Early Sunday, at the Pachín Marín School in Floral Park, one of only two polling centers assigned for San Juan’s 2nd precinct, Democratic party members started to line up, waiting for their turn to cast their vote either for Hillary Clinton or Sen. Bernie Sanders. By 9:15 a.m. the line meandered around the school with more than 100 voters, some impatiently asking, “How long is this going to take?”
The same situation was seen in San Juan’s 1st precinct, specifically at the San Jorge School in Santurce. It at least had a voting booth. Even though the elections commission had anticipated there would be no voting booths for the Democratic primary polling stations, at least some in San Juan were available.

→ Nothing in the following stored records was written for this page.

Lemma exits_known b id : exit_values (hir L) !! b = Some id ↔
  ∃ v, reaching_register_at_return 0 ssa b = Some v ∧ var_values L !! v = Some id.
Proof.
  pose proof lower_exited as X. rewrite (ex_exits _ _ _ _ X), (ex_vars _ _ _ _ X).
  destruct (ld_rest _ _ (lowered_blocks_ok ssa)) as (_ & _ & _ & ->). rewrite lookup_empty.
  destruct (reaching_register_at_return 0 ssa b) as [v|] eqn:R; cbn.
  - rewrite decide_True by (by eapply reaching_block).
    destruct (var_values (lowered_blocks ssa) !! v) eqn:Ev; split; [intros [= <-]; eauto|naive_solver|done|naive_solver].
  - case_decide; naive_solver.
Qed.

Lemma lower_wf : wf L.
Proof.
  pose proof lower_exited as X. destruct (ld_wf _ _ (lowered_blocks_ok ssa)) as [I N V].
  split; rewrite ?(ex_vars _ _ _ _ X), ?(ex_values _ _ _ _ X); done.
Qed.
Lemma lower_ops : Forall2 (λ x o, lowered (var_values L) x.2.1 x.2.2 o) (all_ops ssa) (operations (hir L)).
Proof.
  pose proof lower_exited as X. rewrite (ex_vars _ _ _ _ X), (ex_operations _ _ _ _ X).
  apply (ld_ops _ _ (lowered_blocks_ok ssa)).
Qed.
Lemma lower_vars v : is_Some (var_values L !! v) ↔ ∃ x, x ∈ all_ops ssa ∧ v ∈ op_vars x.2.2.
Proof. rewrite (ex_vars _ _ _ _ lower_exited). apply (ld_vars _ _ (lowered_blocks_ok ssa)). Qed.

(** Block ids are the positions of the blocks, so keys are unique. *)
Lemma keys_unique : NoDup (map sb_id (blocks ssa)) → NoDup (map key_of (all_ops ssa)).
Proof.
  unfold all_ops. induction (blocks ssa) as [|b l IH]; cbn; [constructor|]. intros [Nb Nd]%NoDup_cons.
  rewrite map_app. apply NoDup_app. split; [|split; [|by apply IH]].
  - assert (map key_of (map (pair b) (imap pair (sb_ops b))) = pair (sb_id b) <$> seq 0 (length (sb_ops b))) as ->.
    { rewrite map_map, <-(imap_seq_0 (sb_ops b)). exact (fmap_imap _ _ (sb_ops b)). }
    apply NoDup_fmap_2; [by intros ?? [= ?]|apply NoDup_seq].
  - intros k (x & -> & Hx)%list_elem_of_fmap (y & E & Hy)%list_elem_of_fmap. apply Nb.
    apply list_elem_of_fmap in Hx as (ix & -> & _).
    apply list_elem_of_In, in_flat_map in Hy as (c & Hc%list_elem_of_In & Hy%list_elem_of_In).
    apply list_elem_of_fmap in Hy as (iy & -> & _). injection E as E _. cbn in E. rewrite E.
    by apply list_elem_of_fmap_2.
Qed.

Lemma lower_keys k j : NoDup (map sb_id (blocks ssa)) →
  key_operations L !! k = Some j ↔ key_of <$> all_ops ssa !! j = Some k.
Proof.
  intros Nd%keys_unique. rewrite (ex_keys _ _ _ _ lower_exited).
  pose proof (lowered_blocks_ok ssa) as B. split; [apply (ld_key _ _ B)|]. intros E.
  destruct (ld_keys _ _ B k) as [i Ei].
  { rewrite <-list_lookup_fmap in E. by eapply list_elem_of_lookup_2. }
  pose proof (ld_key _ _ B k i Ei) as E'. rewrite <-list_lookup_fmap in E, E'.
  by rewrite Ei, (NoDup_lookup _ _ _ _ Nd E E').
Qed.

(** A variable the search finds is defined, or used by the return. *)
Lemma found_occurs base block v : block ∈ blocks ssa → found_in base block = Some v →
  ∃ x, x ∈ all_ops ssa ∧ (def x.2.2 = Some v ∨ is_return_op x.2.2 = true ∧ v ∈ uses x.2.2).
Proof.
  intros Hb F. assert (∀ op, op ∈ sb_ops block → ∃ x, x ∈ all_ops ssa ∧ x.2.2 = op) as In.
  { intros op [i Hi]%list_elem_of_lookup. exists (block, (i, op)). split; [|done]. unfold all_ops.
    apply list_elem_of_In, in_flat_map. exists block. split; [by apply list_elem_of_In|].
    apply list_elem_of_In, list_elem_of_fmap. exists (i, op). split; [done|].
    apply elem_of_lookup_imap. eauto. }
  unfold found_in in F. destruct (explicit_return_use base block) as [u|] eqn:E.
  - injection F as <-. unfold explicit_return_use in E.
    destruct (position is_return_op (sb_ops block)) as [i|] eqn:Ep; [|done]. cbn in E.
    destruct (sb_ops block !! i) as [op|] eqn:Eo; [|done]. cbn in E.
    destruct (In op) as (x & Hx & <-); [by eapply list_elem_of_lookup_2|].
    exists x. split; [done|]. right. split; [|by apply find_first_Some in E as [? _]].
    apply position_split in Ep as (l1 & op' & l2 & El & <- & R & _).
    rewrite El, list_lookup_middle in Eo by done. by injection Eo as <-.
  - unfold local_definition in F. apply find_first_Some in F as [I _].
    apply list_elem_of_omap in I as (op & Ho & Ed).
    destruct (In op) as (x & Hx & <-); [|eauto].
    rewrite elem_of_reverse in Ho. apply elem_of_take in Ho as (i & Hi & _).
    by eapply list_elem_of_lookup_2.
Qed.

Lemma reaches_occurs base b v : reaches base ssa b v →
  ∃ x, x ∈ all_ops ssa ∧ (def x.2.2 = Some v ∨ is_return_op x.2.2 = true ∧ v ∈ uses x.2.2).
Proof.
  induction 1 as [b block v E F|b block v E F N R IH].
  - apply find_first_Some in E as [I _]. by eapply found_occurs.
  - destruct (predecessor_ids block) as [|p l]; [by destruct N|]. apply (IH p). by left.
Qed.
(* ===== verification/Bel.v ===== *)
(** The data of the evidence index, [src/analysis/bel/mod.rs]: entities, text
    and hashes, the index and its configuration, and the overlay that carries
    the annotations made since the index was built.

    Entity identifiers are positions in a vector, [nat]; a roaring bitmap is the
    set of identifiers it holds, iterated in ascending order; strings are their
    UTF-8 bytes. An index out of range is [None] in [from_project]. The query
    side reads text by identifier with [text_at], which BelFacts shows to stay in
    range. *)

From Stdlib Require Import Strings.Ascii Strings.String.
From stdpp Require Import pretty.
From S2P Require Import Prelude Text Data Ops Activity Cfg.

Local Open Scope string_scope.
Local Open Scope list_scope.
Local Open Scope nat_scope.

Notation EntityId := nat (only parsing).

(** ** Text *)

Definition to_ascii_lowercase (c : ascii) : ascii :=
  let n := nat_of_ascii c in
  if decide (65 ≤ n ≤ 90) then ascii_of_nat (n + 32) else c.
Fixpoint normalize_ascii (s : string) : string :=
  match s with
  | "" => ""
  | String c s => String (to_ascii_lowercase c) (normalize_ascii s)
  end.
Section setters.
Implicit Types b : IndexBuilder.
Definition with_functions (f : gmap Z EntityId) (r : list (Z * Z * EntityId)) b :=
  mkBuilder (b_entities b) (b_normalized b) f r (b_slots b) (b_tokens b)
    (b_numeric b) (b_propagation b) (b_motifs b) (b_ontology b).
Definition with_slot (k : SlotKey) (id : EntityId) b :=
  mkBuilder (b_entities b) (b_normalized b) (b_function_by_va b) (b_function_ranges b)
    (<[k := id]> (b_slots b)) (b_tokens b) (b_numeric b) (b_propagation b) (b_motifs b) (b_ontology b).
Definition with_tokens (t : gmap string (gset EntityId)) (n : list (Z * EntityId)) b :=
  mkBuilder (b_entities b) (b_normalized b) (b_function_by_va b) (b_function_ranges b)
    (b_slots b) t n (b_propagation b) (b_motifs b) (b_ontology b).
Definition with_propagation (p : Propagation) b :=
  mkBuilder (b_entities b) (b_normalized b) (b_function_by_va b) (b_function_ranges b)
    (b_slots b) (b_tokens b) (b_numeric b) p (b_motifs b) (b_ontology b).
Definition with_motif (name : string) (functions : gset EntityId) (id : EntityId) b :=
  mkBuilder (b_entities b) (b_normalized b) (b_function_by_va b) (b_function_ranges b)
    (b_slots b) (b_tokens b) (b_numeric b) (b_propagation b)
    (mkMotifs (<[name := functions]> (motif_tokens (b_motifs b))) (<[name := id]> (motif_entities (b_motifs b))))
    (b_ontology b).
Definition with_ontology (o : EvidenceOntology) b :=
  mkBuilder (b_entities b) (b_normalized b) (b_function_by_va b) (b_function_ranges b)
    (b_slots b) (b_tokens b) (b_numeric b) (b_propagation b) (b_motifs b) o.
End setters.
Definition map_surface (f : gmap EntityId (gset EntityId) → gmap EntityId (gset EntityId)) (p : Propagation) :=
  mkPropagation (f (surface_to_funcs p)) (hot_table p) (function_neighbors p).
Definition set_surface (id : EntityId) (functions : gset EntityId) (b : IndexBuilder) : IndexBuilder :=
  with_propagation (map_surface (insert id functions) (b_propagation b)) b.

Section build.
Context `{!Formatter}.
Variable an : Analysed.
Variable config : BelConfig.
Variable check : nat → option BelBuildError.

Notation p := (an_project an).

However, that was not the case for the Colegio Perpetuo Socorro in Miramar, where people had to vote while sitting in desks that faced the wall. One of the officials there, who did not identify herself, said the voting booths had not arrived by the time voting began, so they opted for that alternative. She said the booths arrived about an hour after voting had started, but it was decided voting would continue without the booths.
The discomfort was in contrast to a satisfactory experience with the Popular Democratic (PDP) and New Progressive (NPP) party primaries, in which some had cast their votes using new electronic equipment. Other voters expressed they had opted to vote first in the presidential primary and the local primary later.
However, some are opting not to wait in line, anticipating long waits or because they are unable to do so due to health conditions or their age, and leave after getting a glimpse of the long line.
The State Election Commission had previously announced it had consolidated most of the polling schools usually available in each precinct at election time due to budget limitations. Democrats will have little more than 200 polling stations to cast their votes, and many are quite distant from the schools (1,500) assigned for the PDP and NPP primary.
While for the local parties’ primaries new voting technology is having a dress rehearsal for the November election, schools where the Democratic primary lack such technological advances.